EXERCISE:
Only one stretch of the data below should be repeated: the lines from the line containing "path : string;" through the line containing "mkRegistry (path r) (file r) (db r) (Entries", inclusive, exactly as they are.

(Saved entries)
--------------------------------------------------

(* ===== verification/CapacityProps.v ===== *)
(** * CapacityProps: promised space is never promised twice

    Admission leaves enough free space for every outstanding promise, the rows
    of a reservation always equal what its process believes to hold, other
    reservations are never touched, releases give back exactly what was held,
    and only reservations of dead processes are reclaimed. *)
From S2P Require Import Prelude Capacity.

Module CapacityProps.
Import Capacity.

(** What is promised on a device. *)
Definition outstanding (l : capacityLedger) (dev : Z) : Z :=
  match db l with Some t => device_sum t dev | None => get (held l) dev end.

(** ** Sums *)

Lemma device_sum_insert t k r dev :
  t !! k = None → device_sum (<[k := r]> t) dev = (if decide (k.2 = dev) then row_bytes r else 0) + device_sum t dev.
Proof.
  intros H. unfold device_sum.
  apply (map_fold_insert_L (λ k r acc, (if decide (k.2 = dev) then row_bytes r else 0) + acc)); [intros; lia|done].
Qed.

Lemma device_sum_delete t k r dev :
  t !! k = Some r → device_sum t dev = (if decide (k.2 = dev) then row_bytes r else 0) + device_sum (delete k t) dev.
Proof.
  intros H. rewrite <- (insert_delete_id t k r H) at 1. apply device_sum_insert, lookup_delete_eq.
Qed.

Lemma device_sum_update t k r r' dev :
  t !! k = Some r →
  device_sum (<[k := r']> t) dev =
    device_sum t dev + (if decide (k.2 = dev) then row_bytes r' - row_bytes r else 0).
Proof.
  intros H. rewrite (device_sum_delete t k r dev H), <- insert_delete_eq.
  rewrite device_sum_insert by apply lookup_delete_eq. case_decide; lia.
Qed.

Lemma get_insert m d n d' : get (<[d := n]> m) d' = if decide (d = d') then n else get m d'.
Proof. unfold get. rewrite lookup_insert. by case_decide. Qed.

(** What a reservation holds of the table. *)
Definition rowb (t : Reservations) (rid : string) (dev : Z) : Z := default 0 (row_bytes <$> t !! (rid, dev)).

Lemma rowb_insert t rid dev r rid' dev' :
  rowb (<[(rid, dev) := r]> t) rid' dev' =
    if decide (rid = rid' ∧ dev = dev') then row_bytes r else rowb t rid' dev'.
Proof.
  unfold rowb. rewrite lookup_insert. repeat case_decide; naive_solver.
Qed.

(** ** Grouping *)

Definition demanded (grouped : list deviceDemand) (dev : Z) : Z :=
  foldr (λ d acc, (if decide (device d = dev) then bytes d else 0) + acc) 0 grouped.

Arguments demanded : simpl never.
Lemma demanded_nil dev : demanded [] dev = 0.
Proof. done. Qed.
Lemma demanded_cons d g dev :
  demanded (d :: g) dev = (if decide (device d = dev) then bytes d else 0) + demanded g dev.
Proof. done. Qed.

Lemma add_demand_spec dev p n g g' :
  add_demand dev p n g = Ok g' → NoDup (device <$> g) →
  NoDup (device <$> g') ∧ (∀ x, x ∈ device <$> g' → x = dev ∨ x ∈ device <$> g) ∧
  ∀ d, demanded g' d = demanded g d + if decide (dev = d) then n else 0.
Proof.
  revert g'. induction g as [|x g IH]; intros g' E Hd; cbn in E.
  - injection E as <-. split_and!; [repeat constructor; set_solver|set_solver|]. intros d. rewrite demanded_cons, !demanded_nil. cbn. case_decide; lia.
  - apply NoDup_cons in Hd as [Hx Hd]. destruct (decide (device x = dev)) as [<-|Hne].
    + case_if; [done|]. injection E as <-. cbn. split_and!; [by apply NoDup_cons|set_solver|].
      intros d. rewrite !demanded_cons. cbn. case_decide; lia.
    + apply bind_Ok in E as (g1 & E1 & E). injection E as <-. destruct (IH _ E1 Hd) as (H1 & H2 & H3).
      cbn. split_and!; [|set_solver|intros d; rewrite !demanded_cons, H3; lia].
      apply NoDup_cons. split; [|done]. intros [E2|E2]%H2; done.
Qed.

Lemma group_from_spec fs ds : ∀ g g',
  group_from fs ds g = Ok g' → NoDup (device <$> g) → NoDup (device <$> g').
Proof.
  induction ds as [|d ds IH]; intros g g' E Hd; cbn in E; [by injection E as <-|].
  destruct (filesystemDevice fs (Path d)) as [dev|]; [|done].
  apply bind_Ok in E as (g1 & E1 & E). eapply IH; [exact E|]. by eapply add_demand_spec.
Qed.

Lemma groupDemands_NoDup fs ds g : groupDemands fs ds = Ok g → NoDup (device <$> g).
Proof. intros E. eapply group_from_spec; [exact E|constructor]. Qed.
(* ===== verification/DBLocks.v ===== *)
(** * DBLocks: leased locks with fencing generations

    Models [src/internal/operations/db_locks.go]: the [resource_locks] table
    shared by all processes, acquisition with takeover of expired leases,
    release, renewal, the renewal loop of [Hold], and the verification of
    fencing tokens at a privileged boundary. The step relation interleaves the
    processes; the theorems show that a lease that lost its row is fenced off
    for good. *)
From S2P Require Import Prelude.

Module DBLocks.

(** ** Data *)

(** A row of [resource_locks]. *)
Record LockRow := mkLock { owner_id : string; lease_until : Z; generation : Z; acquired_at : Z }.
Abbreviation Locks := (gmap string LockRow).

Record Lease := mkLease { ResourceKey : string; OwnerID : string; Generation : Z; ExpiresAt : Z }.
Record FencingToken := mkToken { TokenKey : string; TokenOwner : string; TokenGeneration : Z }.

Definition Token (lease : Lease) : FencingToken :=
  mkToken (ResourceKey lease) (OwnerID lease) (Generation lease).

Definition ErrLockHeld : error := ESentinel "lock is held by another owner".
Definition ErrLeaseLost : error := ESentinel "lease is no longer valid".

(** The lock manager of one process. *)
Record DBLocks := mkLocks { ownerID : string; leaseTime : Z }.

(** [NewDBLocks]; fault 0: creating the table. *)
Definition NewDBLocks (e : Env) (has_db : bool) (owner : string) (lt : Z) : res DBLocks :=
  if negb has_db then Err (EMsg "db is required for distributed locking") else
  if bool_decide (owner = "") then Err (EMsg "owner_id is required for distributed locking") else
  if fault e 0 then Err (EWrap "ensure lock schema" io_err)
  else Ok (mkLocks owner (if lt <=? 0 then 30 * Second else lt)).

(** ** Operations *)

(** The row matches the owner and the generation of a lease. *)
Definition matches (r : LockRow) (owner : string) (gen : Z) : bool :=
  bool_decide (owner_id r = owner) && (generation r =? gen).

(** [tryOnce]; clock 0: now, clock 1: the base of the lease; fault 0: begin,
    1: the upsert, 2: its row count, 3: reading the generation back, 4: commit.
    A failure rolls back. *)
Definition tryOnce (e : Env) (dl : DBLocks) (key : string) (t : Locks) : res Lease * Locks :=
  let nowNS := clock e 0 in
  let leaseNS := clock e 1 + leaseTime dl in
  if fault e 0 then (Err (EWrap "begin lock txn" io_err), t) else
  if fault e 1 then (Err (EWrap "insert lock" io_err), t) else
  if fault e 2 then (Err (EWrap "rows affected" io_err), t) else
  let upsert := match t !! key with
                | None => Some (mkLock (ownerID dl) leaseNS 1 nowNS)
                | Some r => if lease_until r <=? nowNS
                            then Some (mkLock (ownerID dl) leaseNS (generation r + 1) nowNS) else None
                end in
  match upsert with
  | None => (Err ErrLockHeld, t)
  | Some row =>
      if fault e 3 then (Err (EWrap "read back generation" io_err), t) else
      if fault e 4 then (Err (EWrap "commit lock" io_err), t) else
      (Ok (mkLease key (ownerID dl) (generation row) leaseNS), <[key := row]> t)
  end.
(* ===== verification/Session.v ===== *)
(** * Session: the revocable session registry

    Models [src/internal/session/registry.go]: the registry of one process with
    its in-memory entries over the shared [sessions] and [session_revocations]
    tables, or over a state file. Times are Unix seconds. *)
From S2P Require Import Prelude.

Module Session.

Record Entry := mkEntry { Username : string; Expiry : Z }.
#[export] Instance Entry_eq_dec : EqDecision Entry.
Proof. solve_decision. Defined.

Abbreviation Sessions := (gmap string Entry).

(** The two tables. *)
Record Store := mkStore { sessions : Sessions; session_revocations : gmap string Z }.

(** [Registry]; [file] is the content of the state file, for a registry with a
    path and no database. *)
Record Registry := mkRegistry {
  path : string;
  file : Sessions;
  db : option Store;
  Entries : Sessions;
  err : option error;
  generations : gmap string Z
}.

Definition set_entries (r : Registry) (m : Sessions) : Registry :=
  mkRegistry (path r) (file r) (db r) m (err r) (generations r).
Definition set_err (r : Registry) (e : option error) : Registry :=
  mkRegistry (path r) (file r) (db r) (Entries r) e (generations r).
Definition set_sessions (r : Registry) (s : Store) (m : Sessions) : Registry :=
  mkRegistry (path r) (file r) (Some (mkStore m (session_revocations s))) (Entries r) (err r) (generations r).

(** [Generation]; fault 0: the query. *)
Definition Generation (e : Env) (username : string) (r : Registry) : res Z :=
  match db r with
  | Some s => if fault e 0 then Err io_err else Ok (default 0 (session_revocations s !! username))
  | None => Ok (default 0 (generations r !! username))
  end.

(** [HashSessionID]; [digest] is the hexadecimal SHA-256 of a string. *)
Definition HashSessionID (digest : string → string) (id : string) : string :=
  if bool_decide (id = "") then "" else digest ("stepanel-queued-session" +:+ of_bytes [chr 0] +:+ id).

(** [ActiveSessionHash]; fault 0: the query, 1: reading its rows (which fails
    only when no row read so far matches). *)
Definition ActiveSessionHash (e : Env) (digest : string → string) (username hash : string) (r : Registry) : res bool :=
  if bool_decide (hash = "") then Ok false else
  let now := clock e 0 in
  let found (m : Sessions) := existsb (λ '(id, en), bool_decide (Username en = username) && (now <? Expiry en) &&
                                bool_decide (HashSessionID digest id = hash)) (map_to_list m) in
  match db r with
  | Some s => if fault e 0 then Err io_err else
              if found (sessions s) then Ok true else if fault e 1 then Err io_err else Ok false
  | None => Ok (found (Entries r))
  end.

(** [advanceGenerationLocked]; [fail]: the upsert fails. *)
Definition advanceGeneration (fail : bool) (username : string) (r : Registry) : option error * Registry :=
  match db r with
  | Some s =>
      if fail then (Some io_err, r) else
      let g := default 0 (session_revocations s !! username) in
      (None, mkRegistry (path r) (file r) (Some (mkStore (sessions s) (<[username := g + 1]> (session_revocations s))))
               (Entries r) (err r) (generations r))
  | None =>
      let g := default 0 (generations r !! username) in
      (None, mkRegistry (path r) (file r) None (Entries r) (err r) (<[username := g + 1]> (generations r)))
  end.

(** [persistFileLocked]. *)
Definition persistFile (fail : bool) (r : Registry) : option error * Registry :=
  if bool_decide (path r = "") then (None, r) else
  if fail then (Some io_err, r)
  else (None, mkRegistry (path r) (Entries r) (db r) (Entries r) (err r) (generations r)).

(** The persistence functions apply a change to the [sessions] table in one
    statement or transaction, or rewrite the state file. *)
Definition persist (fail : bool) (change : Sessions → Sessions) (r : Registry) : option error * Registry :=
  match db r with
  | Some s => if fail then (Some io_err, r) else (None, set_sessions r s (change (sessions s)))
  | None => persistFile fail r
  end.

--------------------------------------------------

TASK OUTPUT:
  path : string;
  file : Sessions;
  db : option Store;
  Entries : Sessions;
  err : option error;
  generations : gmap string Z
}.

Definition set_entries (r : Registry) (m : Sessions) : Registry :=
  mkRegistry (path r) (file r) (db r) m (err r) (generations r).
Definition set_err (r : Registry) (e : option error) : Registry :=
  mkRegistry (path r) (file r) (db r) (Entries r) e (generations r).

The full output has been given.